++++ Information shown
(* ===== verification/StoreFixtures.v ===== *)
(** A concrete text layer, for evaluating the stores: a JSON value is written as the
    bits of its stdpp encoding.  Every value decodes to itself, which is all that
    the stores rely on. *)

From S2P Require Import Prelude GoStd Errors AtomicFile Json.
From stdpp Require Import countable.

Fixpoint to_tree (v : json) : gen_tree string :=
  match v with
  | JNull => GenNode 0 []
  | JBool b => GenNode (if b then 1 else 2) []
  | JNum s => GenNode 3 [GenLeaf s]
  | JStr s => GenLeaf s
  | JArr l => GenNode 4 (List.map to_tree l)
  | JObj l => GenNode 5 (List.map (λ '(k, v), GenNode 6 [GenLeaf k; to_tree v]) l)
  end.

Fixpoint of_tree (t : gen_tree string) : json :=
  match t with
  | GenLeaf s => JStr s
  | GenNode 1 _ => JBool true
  | GenNode 2 _ => JBool false
  | GenNode 3 [GenLeaf s] => JNum s
  | GenNode 4 l => JArr (List.map of_tree l)
  | GenNode 5 l => JObj (List.map (λ t, match t with
                                        | GenNode _ [GenLeaf k; v] => (k, of_tree v)
                                        | _ => ("", JNull)
                                        end) l)
  | _ => JNull
  end.

Fixpoint of_to_tree (v : json) : of_tree (to_tree v) = v.
Proof.
  destruct v as [| [] | s | s | l | l]; simpl; try done; f_equal.
  - induction l as [| v l IH]; simpl; [done |]. by rewrite of_to_tree, IH.
  - induction l as [| [k v] l IH]; simpl; [done |]. by rewrite of_to_tree, IH.
Qed.

Fixpoint bits (p : positive) : string :=
  match p with
  | xH => ""
  | xO p => String "0" (bits p)
  | xI p => String "1" (bits p)
  end.
Fixpoint of_bits (s : string) : positive :=
  match s with
  | "" => xH
  | String "0" s => xO (of_bits s)
  | String _ s => xI (of_bits s)
  end%string.

Lemma of_bits_bits p : of_bits (bits p) = p.
Proof. induction p as [p IH | p IH |]; simpl; [by rewrite IH.. | done]. Qed.

Definition tree_text (v : json) : string := bits (encode (to_tree v)).
Definition tree_parse (s : string) : error + json :=
  match decode (of_bits s) with
  | Some t => inr (of_tree t)
  | None => inl (ErrText "json: invalid text")
  end.

#[export] Instance tree_json : JSONText := {|
  json_print := tree_text;
  json_compact := tree_text;
  json_parse := tree_parse;
  json_first s := if String.eqb s "" then None else Some (tree_parse s);
  time_format t := bits (encode t);
  time_parse s := decode (of_bits s);
|}.

Lemma tree_faithful (v : json) : text_faithful v.
Proof.
  unfold text_faithful. simpl. unfold tree_parse, tree_text.
  by rewrite of_bits_bits, decode_encode, of_to_tree.
Qed.

Lemma tree_time_faithful (t : Time) : time_faithful t.
Proof. unfold time_faithful. simpl. by rewrite of_bits_bits, decode_encode. Qed.
(** * Span tracer and trace evaluator: a shallow embedding

    The development follows the two Python sources:
    - [sweagent/tracer.py]: the span ledger, the scoped recorder, the
      instrumentation registry (patch / restore) and the exporter;
    - [traces/evaluate_trace.py]: the loader of a tabular export and the
      metrics compiler.

    Python values are modelled as the code has them: [int] is [Z], [float] is
    a binary64 [float] (primitive floats), [str] is the [string] of the
    UTF-8 bytes of the text, a [dict] used
    for grouping is an association list in insertion order, attribute
    tables are finite maps, raised exceptions are the [Err] case of an
    error monad.  Part I holds the definitions, Part II the theorems. *)

From Stdlib Require Import ZArith Floats Ascii String.
From stdpp Require Import gmap strings list sorting.

Local Open Scope Z_scope.

(* ===================================================================== *)
(** * Part I: definitions *)
(* ===================================================================== *)

(** ** Python runtime primitives used by both sources *)
Module Py.

(** The exceptions the modelled code can meet. *)
Inductive exn : Type :=
  | ValueError
  | TypeError
  | KeyError (key : string)
  | IndexError
  | OverflowError
  | ZeroDivisionError
  | AttributeError
  | CsvError
  | CancelledError
  | KeyboardInterrupt
  | Exception (tag : nat).

(** A computation that returns or raises. *)
Inductive result (A : Type) : Type :=
  | Ok (a : A)
  | Err (e : exn).
Arguments Ok {A} a.
Arguments Err {A} e.

#[export] Instance result_ret : MRet result := fun A a => Ok a.
#[export] Instance result_bind : MBind result := fun A B f m =>
  match m with
  | Ok a => f a
  | Err e => Err e
  end.
#[export] Instance result_fmap : FMap result := fun A B f m =>
  match m with
  | Ok a => Ok (f a)
  | Err e => Err e
  end.

(** A loop whose body may raise: the first exception ends it. *)
Fixpoint for_each {A B : Type} (f : A -> result B) (l : list A) : result (list B) :=
  match l with
  | [] => Ok []
  | x :: l' => y ← f x; ys ← for_each f l'; Ok (y :: ys)
  end.

Definition is_ok {A : Type} (r : result A) : bool :=
  match r with
  | Ok _ => true
  | Err _ => false
  end.

(** [x or y] on an optional, possibly empty sequence: [None] and the empty
    list are falsy. *)
Definition or_list {A : Type} (x : option (list A)) (y : list A) : list A :=
  match x with
  | Some (a :: l) => a :: l
  | _ => y
  end.

(** [x or y] on an optional string: [None] and the empty string are falsy. *)
Definition or_str (x : option string) (y : string) : string :=
  match x with
  | Some (String a s) => String a s
  | _ => y
  end.

(** *** [int(s)] and [str(n)] *)

(** Whitespace stripped by [int] from an ASCII string: TAB..CR and the
    space. *)
Definition is_space (c : ascii) : bool :=
  let n := nat_of_ascii c in
  ((9 <=? n)%nat && (n <=? 13)%nat) || (n =? 32)%nat.

Definition is_digit (c : ascii) : bool :=
  let n := nat_of_ascii c in (48 <=? n)%nat && (n <=? 57)%nat.
(** [None] is also the [IndexError] of [polygon_coords[0]]. *)
Definition _point_in_polygon (point : R * R)
    (polygon_coords : list (list (R * R))) : option bool :=
  match polygon_coords with
  | [] => None
  | outer :: _ => _point_in_ring point outer
  end.

Definition _deg_to_miles_lon (dlon lat_deg : R) : R :=
  dlon * 69 * cos (radians lat_deg).

Definition _deg_to_miles_lat (dlat : R) : R := dlat * 69.

Definition _segment_len_mi (a b : R * R) : R :=
  let '(lon1, lat1) := a in
  let '(lon2, lat2) := b in
  let dlon := lon2 - lon1 in
  let dlat := lat2 - lat1 in
  let mx := _deg_to_miles_lon dlon ((lat1 + lat2) / 2) in
  let my := _deg_to_miles_lat dlat in
  R_sqrt.sqrt (mx * mx + my * my).

(** [total] is threaded as the accumulator of the loop. *)
Fixpoint _line_length_from (coords : list (R * R)) (total : R) : R :=
  match coords with
  | [] => total
  | a :: rest =>
      match rest with
      | [] => total
      | b :: _ => _line_length_from rest (total + _segment_len_mi a b)
      end
  end.

Definition _line_length_mi (coords : list (R * R)) : R :=
  _line_length_from coords 0.

Definition _interpolate_on_segment (a b : R * R) (t : R) : R * R :=
  (a.1 + (b.1 - a.1) * t, a.2 + (b.2 - a.2) * t).

(** The loop of [_point_at_distance] from the segment that starts at the
    head of [coords], [walked] miles into the line; past the last segment
    the result is [coords[-1]], an [IndexError] on the empty list. *)
Fixpoint _point_at_distance_from (coords : list (R * R)) (walked dist_mi : R)
  : option (R * R) :=
  match coords with
  | [] => None
  | a :: rest =>
      match rest with
      | [] => Some a
      | b :: _ =>
          let seg := _segment_len_mi a b in
          if Rge_dec (walked + seg) dist_mi then
            let t := if Req_dec_T seg 0 then 0
                     else (dist_mi - walked) / seg in
            Some (_interpolate_on_segment a b t)
          else _point_at_distance_from rest (walked + seg) dist_mi
      end
  end.

Definition _point_at_distance (coords : list (R * R)) (dist_mi : R)
  : option (R * R) :=
  _point_at_distance_from coords 0 dist_mi.

Definition _sample_points_along_line (coords : list (R * R)) (n : Z)
  : option (list (R * R)) :=
  if (n <=? 0)%Z then Some []
  else if (n =? 1)%Z then
    let target := _line_length_mi coords / 2 in
    p ← _point_at_distance coords target;
    Some [p]
  else
    let total_len := _line_length_mi coords in
    if Rle_dec total_len 0 then
      first ← head coords;
      Some (replicate (Z.to_nat n) first)
    else
      let targets :=
        (λ i : nat, total_len * (INR i / IZR (n + 1)))
          <$> seq 1 (Z.to_nat n) in
      mapM (_point_at_distance coords) targets.

Section Seeding.
Context `{PyText}.

(** [(cell_id, zone_id, polygon_coords)] for each Polygon feature that has
    both identifiers. *)
Definition _build_hex_index (hex_features : list feature)
  : list (string * string * list (list (R * R))) :=
  flat_map
    (λ f,
       let props := properties f in
       match geometry_of f with
       | Polygon coordinates =>
           let cell_id :=
             py_or (py_or (get props "cell_id") (get props "id"))
                   (get props "hex_id") in
           let zone_id := get props "zone_id" in
           if decide (cell_id = VNone ∨ zone_id = VNone) then []
           else [(py_str cell_id, py_str zone_id, coordinates)]
       | _ => []
       end)
    hex_features.

(** The outer [None] is an exception raised by [_point_in_polygon], the
    inner one the result [None] of the function. *)
Fixpoint _find_hex_for_point (pt : R * R)
    (hex_index : list (string * string * list (list (R * R))))
  : option (option (string * string)) :=
  match hex_index with
  | [] => Some None
  | (cell_id, zone_id, poly_coords) :: rest =>
      inside ← _point_in_polygon pt poly_coords;
      if inside : bool then Some (Some (cell_id, zone_id))
      else _find_hex_for_point pt rest
  end.
Lemma main_releases_witness :
  ∃ w', main Sample.env closeMongo Sample.blank = (Ok (), w') ∧
        client w' = None ∧ db w' = None.
Proof.
  apply (main_releases Sample.env closeMongo Sample.blank).
  - split; intros x Hx; discriminate Hx.
  - apply linked_close.
Defined.


Lemma main_page_not_loading_witness :
  ∃ w', main Faulty.unloadable (mret ()) Sample.blank = (Ok (), w') ∧
        trace w' = [Goto "https://www.amazon.com/s?k=laptops"] ∧
        collections w' = ∅.
Proof.
  destruct (main_page_not_loading Faulty.unloadable (mret ()) (mret ())
              Sample.blank (or_intror eq_refl) eq_refl)
    as (_ & w' & Hrun & Htr & [Hcoll _] & _).
  exists w'. split; [exact Hrun|]. split; [exact Htr | exact Hcoll].
Defined.

(** ** [schemas.ts]: what the detail scrape returns is a [Product] *)
Section Typed.

Variable env : Env.

Lemma page_extract_conforms (instruction : string) (shape : schema)
    (w w' : World) (answer : value) :
  page_extract env instruction shape w = (Ok answer, w') →
  conforms shape answer = true.
Proof.
  unfold page_extract. rewrite run_bind. cbn. rewrite run_bind. cbn.
  destruct (extraction env (location w) instruction) as [data|]; [|done].
  destruct (conforms shape data) eqn:Hc; [|done]. by intros [= <- _].
Qed.

Lemma omit_dateScraped :
  omit "dateScraped" ProductSchema =
  ZObject
    [ ("id", ZOptional ZString);
      ("name", ZString);
      ("price", ZString);
      ("currency", ZOptional ZString);
      ("description", ZOptional ZString);
      ("category", ZOptional ZString);
      ("imageUrl", ZOptional ZString);
      ("url", ZString);
      ("brand", ZOptional ZString);
      ("rating", ZOptional ZNumber);
      ("reviewCount", ZOptional ZNumber);
      ("inStock", ZOptional ZBoolean);
      ("specs", ZOptional (ZRecord ZString)) ].
Proof. reflexivity. Qed.

(** The object [{ ...product, url, dateScraped }] built from an answer of
    the shape [ProductSchema.omit({ dateScraped: true })]. *)
Lemma completeProduct_conforms (product : value) (productUrl : string) (t : N) :
  conforms (omit "dateScraped" ProductSchema) product = true →
  conforms ProductSchema
    (VObj (<["dateScraped" := VDate (DateAt t)]>
          (<["url" := VStr productUrl]> (fields product)))) = true.
Proof.
  rewrite omit_dateScraped. destruct product as [| | | | | | |o]; try done.
  unfold ProductSchema, ProductShape. cbn [conforms forallb fields get].
  rewrite lookup_insert_eq, (lookup_insert_ne _ "dateScraped" "url") by done.
  rewrite lookup_insert_eq.
  rewrite !(lookup_insert_ne _ "dateScraped"), !(lookup_insert_ne _ "url") by done.
  intros H. repeat (apply andb_prop in H as [? H]).
  repeat (apply andb_true_intro; split); done.
Qed.

(** X21: the document a detail scrape returns satisfies [ProductSchema].
    The answer was checked against the schema without [dateScraped]; the
    scrape sets [url] to a string and adds the timestamp, so every required
    field of a [Product] is there with its type. *)
Theorem scrapeProductDetails_typed (productUrl : string) (w w' : World)
    (product : value) :
  scrapeProductDetails env productUrl w = (Ok product, w') →
  conforms ProductSchema product = true.
Proof.
  unfold scrapeProductDetails. rewrite run_bind.
  destruct (loads env productUrl) eqn:Hl.
  2: { by rewrite page_goto_fails. }
  rewrite page_goto_ok by done. cbv beta iota.
  do 5 (rewrite run_bind;
        first [rewrite page_waitForTimeout_run | rewrite page_scrollTo_run];
        cbv beta iota).
  rewrite run_bind.
  match goal with
  | |- context [page_extract env ?i ?s ?w0] =>
      destruct (page_extract env i s w0) as [[answer|e] w1] eqn:Ex; [|done]
  end.
  apply page_extract_conforms in Ex.
  rewrite run_bind, new_Date_run. cbv beta iota zeta. rewrite run_bind.
  match goal with
  | |- context [storeData env ?c ?doc w1] =>
      destruct (storeData env c doc w1) as [[[]|e] w2]; [|done]
  end.
  intros [= <- _]. by apply completeProduct_conforms.
Qed.

End Typed.

Lemma scrapeProductDetails_typed_witness :
  conforms ProductSchema
    (VObj (<["dateScraped" := VDate (DateAt 4000)]>
          (<["url" := VStr "https://www.amazon.com/dp/B001"]>
             (fields Sample.detail)))) = true.
Proof.
  apply (scrapeProductDetails_typed Sample.env (Sample.productUrl "B001")
           Sample.blank
           (scrapeProductDetails Sample.env (Sample.productUrl "B001")
              Sample.blank).2).
  vm_compute. reflexivity.
Defined.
++++++++
Task goal ->
In your reply, restate exactly the lines from the start of the records above through the line holding "1 else 2) []", including both, and nothing else.

Answer box ->
(* ===== verification/StoreFixtures.v ===== *)
(** A concrete text layer, for evaluating the stores: a JSON value is written as the
    bits of its stdpp encoding.  Every value decodes to itself, which is all that
    the stores rely on. *)

From S2P Require Import Prelude GoStd Errors AtomicFile Json.
From stdpp Require Import countable.

Fixpoint to_tree (v : json) : gen_tree string :=
  match v with
  | JNull => GenNode 0 []
  | JBool b => GenNode (if b then 1 else 2) []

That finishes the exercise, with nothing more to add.